(* ===== verification/Utf8.v ===== *)
(** * UTF-8

    The two functions of Rust's standard library that [src/src/impls/translator_impls/copy.rs]
    moves between characters and bytes with: [char::encode_utf8], and
    [String::from_utf8], which accepts exactly the well-formed byte sequences of
    the Unicode standard (its table 3-7). *)

From S2P Require Import Prelude Text.

(** A [char]: a Unicode scalar value. *)
Definition is_scalar (c : Z) : bool := ((0 <=? c) && (c <? 55296)) || ((57344 <=? c) && (c <? 1114112)).

Definition encode_utf8 (c : Z) : list Z :=
  if c <? 128 then [c]
  else if c <? 2048 then [192 + c / 64; 128 + c mod 64]
  else if c <? 65536 then [224 + c / 4096; 128 + c / 64 mod 64; 128 + c mod 64]
  else [240 + c / 262144; 128 + c / 4096 mod 64; 128 + c / 64 mod 64; 128 + c mod 64].

Definition between (low high b : Z) : bool := (low <=? b) && (b <=? high).
Definition continuation (b : Z) : bool := between 128 191 b.

(** The second byte, by the first. *)
Definition second_of_three (a b : Z) : bool :=
  between (if a =? 224 then 160 else 128) (if a =? 237 then 159 else 191) b.
Definition second_of_four (a b : Z) : bool :=
  between (if a =? 240 then 144 else 128) (if a =? 244 then 143 else 191) b.

Fixpoint from_utf8 (bytes : list Z) : option str :=
  match bytes with
  | [] => Some []
  | a :: bytes =>
      if between 0 127 a then cons a <$> from_utf8 bytes
      else match bytes with
      | [] => None
      | b :: bytes =>
          if between 194 223 a then
            if continuation b then cons ((a - 192) * 64 + (b - 128)) <$> from_utf8 bytes else None
          else match bytes with
          | [] => None
          | c :: bytes =>
              if between 224 239 a then
                if second_of_three a b && continuation c then
                  cons ((a - 224) * 4096 + (b - 128) * 64 + (c - 128)) <$> from_utf8 bytes
                else None
              else match bytes with
              | [] => None
              | d :: bytes =>
                  if between 240 244 a && second_of_four a b && continuation c && continuation d then
                    cons ((a - 240) * 262144 + (b - 128) * 4096 + (c - 128) * 64 + (d - 128)) <$> from_utf8 bytes
                  else None
              end
          end
      end
  end.

Definition utf8 (s : str) : list Z := concat (map encode_utf8 s).

Ltac ranges := unfold is_scalar, continuation, second_of_three, second_of_four, between in *.

(** Decoding a character's bytes gives the character and goes on. *)
Lemma from_utf8_encode c bytes :
  is_scalar c = true → from_utf8 (encode_utf8 c ++ bytes) = cons c <$> from_utf8 bytes.
Proof.
  intros Hc. unfold encode_utf8. ranges.
  destruct (c <? 128) eqn:H1; [|destruct (c <? 2048) eqn:H2; [|destruct (c <? 65536) eqn:H3]];
    cbn [app from_utf8]; ranges.
  - by replace ((0 <=? c) && (c <=? 127)) with true by lia.
  - replace ((0 <=? 192 + c / 64) && (192 + c / 64 <=? 127)) with false by divmod.
    replace ((194 <=? 192 + c / 64) && (192 + c / 64 <=? 223)) with true by divmod.
    replace ((128 <=? 128 + c mod 64) && (128 + c mod 64 <=? 191)) with true by divmod.
    by replace ((192 + c / 64 - 192) * 64 + (128 + c mod 64 - 128)) with c by divmod.
  - replace ((0 <=? 224 + c / 4096) && (224 + c / 4096 <=? 127)) with false by divmod.
    replace ((194 <=? 224 + c / 4096) && (224 + c / 4096 <=? 223)) with false by divmod.
    replace ((224 <=? 224 + c / 4096) && (224 + c / 4096 <=? 239)) with true by divmod.
    replace ((128 <=? 128 + c mod 64) && (128 + c mod 64 <=? 191)) with true by divmod. rewrite andb_true_r.
    assert (((if 224 + c / 4096 =? 224 then 160 else 128) <=? 128 + c / 64 mod 64)
      && (128 + c / 64 mod 64 <=? (if 224 + c / 4096 =? 237 then 159 else 191)) = true) as ->.
    { destruct (_ =? 224) eqn:Ea, (_ =? 237) eqn:Eb; divmod. }
    by replace ((224 + c / 4096 - 224) * 4096 + (128 + c / 64 mod 64 - 128) * 64 + (128 + c mod 64 - 128)) with c by divmod.
  - replace ((0 <=? 240 + c / 262144) && (240 + c / 262144 <=? 127)) with false by divmod.
    replace ((194 <=? 240 + c / 262144) && (240 + c / 262144 <=? 223)) with false by divmod.
    replace ((224 <=? 240 + c / 262144) && (240 + c / 262144 <=? 239)) with false by divmod.
    replace ((240 <=? 240 + c / 262144) && (240 + c / 262144 <=? 244)) with true by divmod.
    replace ((128 <=? 128 + c mod 64) && (128 + c mod 64 <=? 191)) with true by divmod.
    replace ((128 <=? 128 + c / 64 mod 64) && (128 + c / 64 mod 64 <=? 191)) with true by divmod. rewrite !andb_true_r. cbn [andb].
    assert (((if 240 + c / 262144 =? 240 then 144 else 128) <=? 128 + c / 4096 mod 64)
      && (128 + c / 4096 mod 64 <=? (if 240 + c / 262144 =? 244 then 143 else 191)) = true) as ->.
    { destruct (_ =? 240) eqn:Ea, (_ =? 244) eqn:Eb; divmod. }
    by replace ((240 + c / 262144 - 240) * 262144 + (128 + c / 4096 mod 64 - 128) * 4096
                + (128 + c / 64 mod 64 - 128) * 64 + (128 + c mod 64 - 128)) with c by divmod.
Qed.

Definition well_formed (s : str) : Prop := Forall (λ c, is_scalar c = true) s.

Lemma from_utf8_utf8 s : well_formed s → from_utf8 (utf8 s) = Some s.
Proof.
  unfold utf8. induction 1 as [|c s Hc Hs IH]; [done|]. cbn [map concat].
  rewrite from_utf8_encode by done. by rewrite IH.
Qed.

Lemma utf8_app a b : utf8 (a ++ b) = utf8 a ++ utf8 b.
Proof. unfold utf8. by rewrite map_app, concat_app. Qed.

------------

DESCRIPTION OF THE TASK
Write every line of the material out again exactly.

EXERCISE SOLUTION
(* ===== verification/Utf8.v ===== *)
(** * UTF-8

    The two functions of Rust's standard library that [src/src/impls/translator_impls/copy.rs]
    moves between characters and bytes with: [char::encode_utf8], and
    [String::from_utf8], which accepts exactly the well-formed byte sequences of
    the Unicode standard (its table 3-7). *)

From S2P Require Import Prelude Text.

(** A [char]: a Unicode scalar value. *)
Definition is_scalar (c : Z) : bool := ((0 <=? c) && (c <? 55296)) || ((57344 <=? c) && (c <? 1114112)).

Definition encode_utf8 (c : Z) : list Z :=
  if c <? 128 then [c]
  else if c <? 2048 then [192 + c / 64; 128 + c mod 64]
  else if c <? 65536 then [224 + c / 4096; 128 + c / 64 mod 64; 128 + c mod 64]
  else [240 + c / 262144; 128 + c / 4096 mod 64; 128 + c / 64 mod 64; 128 + c mod 64].

Definition between (low high b : Z) : bool := (low <=? b) && (b <=? high).
Definition continuation (b : Z) : bool := between 128 191 b.

(** The second byte, by the first. *)
Definition second_of_three (a b : Z) : bool :=
  between (if a =? 224 then 160 else 128) (if a =? 237 then 159 else 191) b.
Definition second_of_four (a b : Z) : bool :=
  between (if a =? 240 then 144 else 128) (if a =? 244 then 143 else 191) b.

Fixpoint from_utf8 (bytes : list Z) : option str :=
  match bytes with
  | [] => Some []
  | a :: bytes =>
      if between 0 127 a then cons a <$> from_utf8 bytes
      else match bytes with
      | [] => None
      | b :: bytes =>
          if between 194 223 a then
            if continuation b then cons ((a - 192) * 64 + (b - 128)) <$> from_utf8 bytes else None
          else match bytes with
          | [] => None
          | c :: bytes =>
              if between 224 239 a then
                if second_of_three a b && continuation c then
                  cons ((a - 224) * 4096 + (b - 128) * 64 + (c - 128)) <$> from_utf8 bytes
                else None
              else match bytes with
              | [] => None
              | d :: bytes =>
                  if between 240 244 a && second_of_four a b && continuation c && continuation d then
                    cons ((a - 240) * 262144 + (b - 128) * 4096 + (c - 128) * 64 + (d - 128)) <$> from_utf8 bytes
                  else None
              end
          end
      end
  end.

Definition utf8 (s : str) : list Z := concat (map encode_utf8 s).

Ltac ranges := unfold is_scalar, continuation, second_of_three, second_of_four, between in *.

(** Decoding a character's bytes gives the character and goes on. *)
Lemma from_utf8_encode c bytes :
  is_scalar c = true → from_utf8 (encode_utf8 c ++ bytes) = cons c <$> from_utf8 bytes.
Proof.
  intros Hc. unfold encode_utf8. ranges.
  destruct (c <? 128) eqn:H1; [|destruct (c <? 2048) eqn:H2; [|destruct (c <? 65536) eqn:H3]];
    cbn [app from_utf8]; ranges.
  - by replace ((0 <=? c) && (c <=? 127)) with true by lia.
  - replace ((0 <=? 192 + c / 64) && (192 + c / 64 <=? 127)) with false by divmod.
    replace ((194 <=? 192 + c / 64) && (192 + c / 64 <=? 223)) with true by divmod.
    replace ((128 <=? 128 + c mod 64) && (128 + c mod 64 <=? 191)) with true by divmod.
    by replace ((192 + c / 64 - 192) * 64 + (128 + c mod 64 - 128)) with c by divmod.
  - replace ((0 <=? 224 + c / 4096) && (224 + c / 4096 <=? 127)) with false by divmod.
    replace ((194 <=? 224 + c / 4096) && (224 + c / 4096 <=? 223)) with false by divmod.
    replace ((224 <=? 224 + c / 4096) && (224 + c / 4096 <=? 239)) with true by divmod.
    replace ((128 <=? 128 + c mod 64) && (128 + c mod 64 <=? 191)) with true by divmod. rewrite andb_true_r.
    assert (((if 224 + c / 4096 =? 224 then 160 else 128) <=? 128 + c / 64 mod 64)
      && (128 + c / 64 mod 64 <=? (if 224 + c / 4096 =? 237 then 159 else 191)) = true) as ->.
    { destruct (_ =? 224) eqn:Ea, (_ =? 237) eqn:Eb; divmod. }
    by replace ((224 + c / 4096 - 224) * 4096 + (128 + c / 64 mod 64 - 128) * 64 + (128 + c mod 64 - 128)) with c by divmod.
  - replace ((0 <=? 240 + c / 262144) && (240 + c / 262144 <=? 127)) with false by divmod.
    replace ((194 <=? 240 + c / 262144) && (240 + c / 262144 <=? 223)) with false by divmod.
    replace ((224 <=? 240 + c / 262144) && (240 + c / 262144 <=? 239)) with false by divmod.
    replace ((240 <=? 240 + c / 262144) && (240 + c / 262144 <=? 244)) with true by divmod.
    replace ((128 <=? 128 + c mod 64) && (128 + c mod 64 <=? 191)) with true by divmod.
    replace ((128 <=? 128 + c / 64 mod 64) && (128 + c / 64 mod 64 <=? 191)) with true by divmod. rewrite !andb_true_r. cbn [andb].
    assert (((if 240 + c / 262144 =? 240 then 144 else 128) <=? 128 + c / 4096 mod 64)
      && (128 + c / 4096 mod 64 <=? (if 240 + c / 262144 =? 244 then 143 else 191)) = true) as ->.
    { destruct (_ =? 240) eqn:Ea, (_ =? 244) eqn:Eb; divmod. }
    by replace ((240 + c / 262144 - 240) * 262144 + (128 + c / 4096 mod 64 - 128) * 4096
                + (128 + c / 64 mod 64 - 128) * 64 + (128 + c mod 64 - 128)) with c by divmod.
Qed.

Definition well_formed (s : str) : Prop := Forall (λ c, is_scalar c = true) s.

Lemma from_utf8_utf8 s : well_formed s → from_utf8 (utf8 s) = Some s.
Proof.
  unfold utf8. induction 1 as [|c s Hc Hs IH]; [done|]. cbn [map concat].
  rewrite from_utf8_encode by done. by rewrite IH.
Qed.

Lemma utf8_app a b : utf8 (a ++ b) = utf8 a ++ utf8 b.
Proof. unfold utf8. by rewrite map_app, concat_app. Qed.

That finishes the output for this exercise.